Consumer sentiment analysis shows that retailers with leading-edge store designs are seen as most innovative

In the latest results from the Retail Innovation Tracker, PSFK researchers found that brands, whether digitally native or legacy, that have invested in enhanced store design and experiences are perceived as industry leaders, taking their places at the top of our survey that ranks experts’ perceptions of 150+ well known consumer-facing brands.


The above chart shows the top 10 retailers that were ranked most innovative. Six out of the 10 are digitally native brands that have designed innovative brick-and-mortar spaces, while the other four are established retailers that have been industry leaders when it comes to reinventing their stores through tech-enhanced and community-focused experiences. Based on these results, we are seeing three major themes come through:

Theme #1: Direct To Mortar
Digitally native brands Bonobos (73) and Allbirds (71) ranked at the top of the list this month, and both are retailers that have opened brick-and-mortar showrooms designed to serve as the physical embodiment of their brand ethos. Their spaces are not only designed to be real-life gathering spaces for their community of brand fans, but also offer shoppers a seamless, consistent brand experience no matter the channel.

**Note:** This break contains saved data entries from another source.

(* ===== verification/JsonNumber.v ===== *)
(** * Number conversions of the C library

    [strtoull], [strtoll] and [strtod] as the JSON lexer calls them, on a
    token of the number grammar, in the "C" locale the daemon runs in.  A
    [double] is its 64-bit pattern (IEEE 754 binary64). *)

From S2P Require Import Prelude.

Definition digit_val (c : ascii) : Z := ord c - 48.

Definition dec_value (s : str) : Z := fold_left (fun acc c => 10 * acc + digit_val c) s 0.

(** [strtoull(s, &end, 10)] on digits: [None] is ERANGE. *)
Definition strtoull (s : str) : option Z :=
  let v := dec_value s in if v <? 2 ^ 64 then Some v else None.

(** [strtoll(s, &end, 10)] on digits after an optional minus sign. *)
Definition strtoll (s : str) : option Z :=
  let v := match s with
           | c :: s' => if Ascii.eqb c "-"%char then - dec_value s' else dec_value s
           | [] => 0
           end in
  if (- 2 ^ 63 <=? v) && (v <? 2 ^ 63) then Some v else None.

(** ** Doubles *)

Definition double_inf : Z := Z.shiftl 0x7FF 52.

Definition double_sign (b : Z) : bool := Z.testbit b 63.
Definition double_exp (b : Z) : Z := Z.land (Z.shiftr b 52) 0x7FF.
Definition double_man (b : Z) : Z := Z.land b (2 ^ 52 - 1).

(** [std::isfinite] *)
Definition isfinite (b : Z) : bool := negb (double_exp b =? 0x7FF).

(** [n / d] scaled by [2 ^ -e], with its remainder. *)
Definition scaled_div (n d e : Z) : Z * Z * Z :=
  let a := n * 2 ^ Z.max (- e) 0 in
  let b := d * 2 ^ Z.max e 0 in
  (a / b, a mod b, b).

(** The double nearest to the positive [n / d], ties to even. *)
Definition double_of_ratio (n d : Z) : Z :=
  let e0 := Z.log2 n - Z.log2 d - 52 in
  let e1 := if (scaled_div n d e0).1.1 <? 2 ^ 52 then e0 - 1 else e0 in
  let e := Z.max e1 (-1074) in
  let '(q, r, b) := scaled_div n d e in
  let q := if (b <? 2 * r) || ((b =? 2 * r) && Z.odd q) then q + 1 else q in
  let '(q, e) := if q =? 2 ^ 53 then (2 ^ 52, e + 1) else (q, e) in
  if 971 <? e then double_inf
  else if q <? 2 ^ 52 then q
  else Z.shiftl (e + 1075) 52 + (q - 2 ^ 52).

Fixpoint take_digits (s : str) : str * str :=
  match s with
  | c :: s' =>
      if (48 <=? ord c) && (ord c <=? 57) then let '(d, r) := take_digits s' in (c :: d, r)
      else ([], s)
  | [] => ([], [])
  end.

(** The exponent part of the token. *)
Definition dec_exponent (s : str) : Z :=
  match s with
  | _ :: c :: s' =>
      if Ascii.eqb c "-"%char then - dec_value s'
      else if Ascii.eqb c "+"%char then dec_value s' else dec_value (c :: s')
  | _ => 0
  end.

(** [strtod(s, &end)] on a token of the number grammar. *)
Definition strtod (s : str) : Z :=
  let '(neg, s) := match s with
                   | c :: s' => if Ascii.eqb c "-"%char then (true, s') else (false, s)
                   | [] => (false, s)
                   end in
  let '(int, s) := take_digits s in
  let '(frac, s) := match s with
                    | c :: s' => if Ascii.eqb c "."%char then take_digits s' else ([], s)
                    | [] => ([], s)
                    end in
  let m := dec_value (int ++ frac) in
  let e := dec_exponent s - zlen frac in
  let bits := if m =? 0 then 0
              else if 0 <=? e then double_of_ratio (m * 10 ^ e) 1
              else double_of_ratio m (10 ^ (- e)) in
  if neg then bits + 2 ^ 63 else bits.

Example strtod_one : strtod $"1.0" = 0x3FF0000000000000.
Proof. vm_compute. reflexivity. Qed.
Example strtod_tenth : strtod $"0.1" = 0x3FB999999999999A.
Proof. vm_compute. reflexivity. Qed.
Example strtod_max : strtod $"1.7976931348623157e308" = 0x7FEFFFFFFFFFFFFF.
Proof. vm_compute. reflexivity. Qed.
Example strtod_overflow : strtod $"-1e309" = 0xFFF0000000000000.
Proof. vm_compute. reflexivity. Qed.
Example strtod_denormal : strtod $"4.9406564584124654e-324" = 1.
Proof. vm_compute. reflexivity. Qed.
Example strtod_tie : strtod $"9007199254740993" = 0x4340000000000000.
Proof. vm_compute. reflexivity. Qed.

(** ** Lemmas: decimal digits *)

Lemma dec_value_app a b : dec_value (a ++ b) = dec_value a * 10 ^ zlen b + dec_value b.
Proof.
  unfold dec_value. rewrite fold_left_app.
  generalize (fold_left (fun acc c => 10 * acc + digit_val c) a 0). induction b as [|c b IH]; intros v.
  { rewrite zlen_nil. simpl. lia. }
  cbn [fold_left]. rewrite IH, (IH (10 * 0 + digit_val c)), zlen_cons.
  rewrite Z.pow_add_r by (pose proof (zlen_nonneg b); lia). lia.
Qed.

(** ** Lemmas: the results have 64 bits *)

Lemma scaled_div_small n d e :
  0 < n -> 0 < d -> Z.log2 n - Z.log2 d - 52 <= e -> (scaled_div n d e).1.1 < 2 ^ 53.
Proof.
  intros Hn Hd He. simpl.
  pose proof (Z.log2_spec n Hn) as [_ Hn']. pose proof (Z.log2_spec d Hd) as [Hd' _].
  pose proof (Z.log2_nonneg n). pose proof (Z.log2_nonneg d).
  assert (0 < 2 ^ Z.max (- e) 0) by (apply Z.pow_pos_nonneg; lia).
  assert (0 < 2 ^ Z.max e 0) by (apply Z.pow_pos_nonneg; lia).
  apply Z.div_lt_upper_bound; [nia|].
  apply (Z.lt_le_trans _ (2 ^ Z.succ (Z.log2 n) * 2 ^ Z.max (- e) 0)); [nia|].
  apply (Z.le_trans _ (2 ^ Z.log2 d * 2 ^ Z.max e 0 * 2 ^ 53)); [|nia].
  rewrite <- !Z.pow_add_r by lia. apply Z.pow_le_mono_r; lia.
Qed.

Lemma scaled_div_finer n d e :
  0 < n -> 0 < d -> (scaled_div n d e).1.1 < 2 ^ 52 -> (scaled_div n d (e - 1)).1.1 < 2 ^ 53.
Proof.
  intros Hn Hd. simpl. intros H.
  assert (Ha : 0 < 2 ^ Z.max (- e) 0) by (apply Z.pow_pos_nonneg; lia).
  assert (Hb : 0 < 2 ^ Z.max e 0) by (apply Z.pow_pos_nonneg; lia).
  assert (Hlt : n * 2 ^ Z.max (- e) 0 < d * 2 ^ Z.max e 0 * 2 ^ 52).
  { assert (Hp : 0 < d * 2 ^ Z.max e 0) by nia.
    pose proof (Z.mul_succ_div_gt (n * 2 ^ Z.max (- e) 0) (d * 2 ^ Z.max e 0) Hp). nia. }
  destruct (Z.le_gt_cases 1 e).
  - rewrite (Z.max_r (- (e - 1)) 0), (Z.max_l (e - 1) 0) by lia.
    rewrite (Z.max_r (- e) 0), (Z.max_l e 0) in Hlt by lia.
    replace (2 ^ e) with (2 * 2 ^ (e - 1)) in Hlt by (rewrite <- Z.pow_succ_r by lia; f_equal; lia).
    assert (0 < 2 ^ (e - 1)) by (apply Z.pow_pos_nonneg; lia). apply Z.div_lt_upper_bound; nia.
  - rewrite (Z.max_l (- (e - 1)) 0), (Z.max_r (e - 1) 0) by lia.
    rewrite (Z.max_l (- e) 0), (Z.max_r e 0) in Hlt by lia.
    replace (- (e - 1)) with (Z.succ (- e)) by lia. rewrite Z.pow_succ_r by lia.
    apply Z.div_lt_upper_bound; nia.
Qed.

Lemma double_of_ratio_inf n d : 0 < n -> 0 < d -> 0 <= double_of_ratio n d <= double_inf.
Proof.
  intros Hn Hd. unfold double_of_ratio. set (e0 := Z.log2 n - Z.log2 d - 52).
  set (e1 := if (scaled_div n d e0).1.1 <? 2 ^ 52 then e0 - 1 else e0). set (e := Z.max e1 (-1074)).
  assert (Hq : 0 <= (scaled_div n d e).1.1 < 2 ^ 53).
  { split.
    - simpl. apply Z.div_pos; [|assert (0 < 2 ^ Z.max e 0) by (apply Z.pow_pos_nonneg; lia); nia].
      assert (0 < 2 ^ Z.max (- e) 0) by (apply Z.pow_pos_nonneg; lia). nia.
    - destruct (Z.le_gt_cases e0 e); [by apply scaled_div_small|].
      unfold e, e1 in *. destruct (_ <? 2 ^ 52) eqn:E; [|lia]. apply Z.ltb_lt in E.
      rewrite Z.max_l in * by lia. by apply scaled_div_finer. }
  destruct (scaled_div n d e) as [[q r] b]. simpl in Hq. assert (-1074 <= e) by (unfold e; lia).
  set (q' := if (b <? 2 * r) || ((b =? 2 * r) && Z.odd q) then q + 1 else q). assert (0 <= q' <= 2 ^ 53) by (unfold q'; case_match; lia).
  unfold double_inf. destruct (Z.eqb_spec q' (2 ^ 53)); rewrite !Z.shiftl_mul_pow2 by lia.
  - destruct (Z.ltb_spec 971 (e + 1)); [lia|]. rewrite Z.ltb_irrefl. lia.
  - destruct (Z.ltb_spec 971 e); [lia|]. destruct (Z.ltb_spec q' (2 ^ 52)); lia.
Qed.

Lemma double_of_ratio_range n d : 0 < n -> 0 < d -> 0 <= double_of_ratio n d < 2 ^ 63.
Proof. intros Hn Hd. pose proof (double_of_ratio_inf n d Hn Hd) as H. revert H. unfold double_inf. rewrite Z.shiftl_mul_pow2 by lia. lia. Qed.

Definition all_digits (s : str) : Prop := Forall (fun c => 48 <= ord c <= 57) s.

Lemma dec_value_nonneg s : all_digits s -> 0 <= dec_value s.
Proof.
  intros H. unfold dec_value. assert (Hg : forall acc, 0 <= acc -> 0 <= fold_left (fun acc c => 10 * acc + digit_val c) s acc).
  { induction H as [|c s Hc _ IH]; intros acc Ha; simpl; [done|]. apply IH. unfold digit_val. lia. }
  by apply Hg.
Qed.

Lemma take_digits_digits s : all_digits (take_digits s).1.
Proof.
  induction s as [|c s IH]; simpl; [constructor|]. destruct (_ && _) eqn:E; [|constructor].
  destruct (take_digits s) as [d r]. simpl in *. constructor; [|done]. bool_hyps. lia.
Qed.

Lemma strtod_range s : 0 <= strtod s < 2 ^ 64.
Proof.
  unfold strtod.
  destruct (match s with c :: s' => if Ascii.eqb c "-"%char then (true, s') else (false, s) | [] => (false, s) end)
    as [neg s1].
  pose proof (take_digits_digits s1) as Hi. destruct (take_digits s1) as [int s2]. simpl in Hi.
  set (fp := match s2 with c :: s' => if Ascii.eqb c "."%char then take_digits s' else ([], s2) | [] => ([], s2) end).
  assert (Hf : all_digits fp.1).
  { unfold fp. destruct s2; [constructor|]. case_match; [apply take_digits_digits|constructor]. }
  destruct fp as [frac s3]. simpl in Hf.
  assert (Hm : 0 <= dec_value (int ++ frac)) by (apply dec_value_nonneg; by apply Forall_app).
  set (e := dec_exponent s3 - zlen frac). set (m := dec_value _) in *.
  set (bits := if m =? 0 then 0 else if 0 <=? e then double_of_ratio (m * 10 ^ e) 1 else double_of_ratio m (10 ^ (- e))).
  assert (0 <= bits < 2 ^ 63); [|destruct neg; lia].
  unfold bits. destruct (Z.eqb_spec m 0); [lia|]. destruct (Z.leb_spec 0 e).
  - apply double_of_ratio_range; [|lia]. assert (0 < 10 ^ e) by (apply Z.pow_pos_nonneg; lia). nia.
  - apply double_of_ratio_range; [lia|]. apply Z.pow_pos_nonneg; lia.
Qed.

Digitally native menswear brand Bononos (73), which ranked as most innovative retailer this month, calls its physical footprints ‘Guideshops,’ which offer customers personalized appointments with store associates, referred to as ‘Guides,’ to try on items. Shoppers can place an order online while in the store and have it sent to their home. The space kept costs low with minimal inventory by using the website as a virtual back room.

Meanwhile, direct-to-consumer organic shoe retailer Allbirds (71), which ranked in second place behind Bonobos, designed its flagship store to be divided into themed sections across its minimalist space, with each section representing a material used to make Allbirds shoes, including wool or sugarcane.  

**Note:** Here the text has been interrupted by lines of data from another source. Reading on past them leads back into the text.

(* ===== verification/DtoaSpec.v ===== *)
(** * Correctness of the floating-point output

    The digits Grisu2 generates lie strictly between the boundaries of the
    double, so that [strtod] reads them back as the same double.  The proof
    follows the steps of the code: the rounded product, the cached powers of
    ten, the digit loops, the formatting. *)

From S2P Require Import Prelude JsonNumber Doubles Dtoa.

(** ** diyfp *)

Lemma land_ones32 x : Z.land x 0xFFFFFFFF = x mod 2 ^ 32.
Proof. change 0xFFFFFFFF with (Z.ones 32). by rewrite Z.land_ones by lia. Qed.

Lemma shiftr32 x : Z.shiftr x 32 = x / 2 ^ 32.
Proof. by rewrite Z.shiftr_div_pow2 by lia. Qed.

(** The product rounded to its upper 64 bits. *)
Lemma diyfp_mul_spec x y :
  0 <= df x < 2 ^ 64 -> 0 <= df y < 2 ^ 64 ->
  df (diyfp_mul x y) = (df x * df y + 2 ^ 63) / 2 ^ 64 /\ de (diyfp_mul x y) = de x + de y + 64.
Proof.
  intros Hx Hy. split; [|done]. unfold diyfp_mul. cbn [df]. rewrite !land_ones32, !shiftr32.
  set (X := df x) in *. set (Y := df y) in *.
  set (a := X / 2 ^ 32). set (b := X mod 2 ^ 32). set (c := Y / 2 ^ 32). set (d := Y mod 2 ^ 32).
  assert (HX : X = a * 2 ^ 32 + b /\ 0 <= a < 2 ^ 32 /\ 0 <= b < 2 ^ 32) by (unfold a, b; Z.div_mod_to_equations; lia).
  assert (HY : Y = c * 2 ^ 32 + d /\ 0 <= c < 2 ^ 32 /\ 0 <= d < 2 ^ 32) by (unfold c, d; Z.div_mod_to_equations; lia).
  clearbody a b c d. destruct HX as (HX & Ha & Hb), HY as (HY & Hc & Hd).
  assert (Hbound : forall u v, 0 <= u < 2 ^ 32 -> 0 <= v < 2 ^ 32 -> 0 <= u * v <= (2 ^ 32 - 1) * (2 ^ 32 - 1)).
  { intros u v Hu Hv. split; [nia|]. apply Z.mul_le_mono_nonneg; lia. }
  pose proof (Hbound b d Hb Hd) as H0. pose proof (Hbound b c Hb Hc) as H1.
  pose proof (Hbound a d Ha Hd) as H2. pose proof (Hbound a c Ha Hc) as H3.
  assert (HP : X * Y = a * c * 2 ^ 64 + (b * c + a * d) * 2 ^ 32 + b * d) by (rewrite HX, HY; ring).
  rewrite HP. set (p0 := b * d) in *. set (p1 := b * c) in *. set (p2 := a * d) in *. set (p3 := a * c) in *.
  clearbody p0 p1 p2 p3. rewrite !(u64_small p0), !(u64_small p1), !(u64_small p2), !(u64_small p3) by lia.
  change (Z.shiftl 1 (64 - 32 - 1)) with (2 ^ 31).
  rewrite (u64_small (p0 / 2 ^ 32 + p1 mod 2 ^ 32 + p2 mod 2 ^ 32)) by (Z.div_mod_to_equations; lia).
  rewrite (u64_small (p0 / 2 ^ 32 + p1 mod 2 ^ 32 + p2 mod 2 ^ 32 + 2 ^ 31)) by (Z.div_mod_to_equations; lia).
  rewrite u64_small by (Z.div_mod_to_equations; lia). Z.div_mod_to_equations. lia.
Qed.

Theme #2: Experiential Storytelling
The second major theme PSFK researchers are seeing is how retailers, such as Casper (70) and Sonos (70), are creating inspirational environments to build shopper confidence and create an emotional connection, with the experience they offer being as important as the goods they sell. By injecting theater, storytelling and uniqueness into the physical footprints, the store is positioned as much as a marketing channel as a place to buy.

The Casper (70) store in New York City, called The Dreamery’, is a playful activation that not only promotes Casper mattresses but also positions the company as a sleep brand. The space features a napping lounge that invites guests to take a 45-minute nap inside one of its nine sleeping nooks furnished with Casper products.  

Similarly, consumer electronics company Sonos’ (70) concept store in New York features two custom-built glass listening rooms designed to replicate the home environment.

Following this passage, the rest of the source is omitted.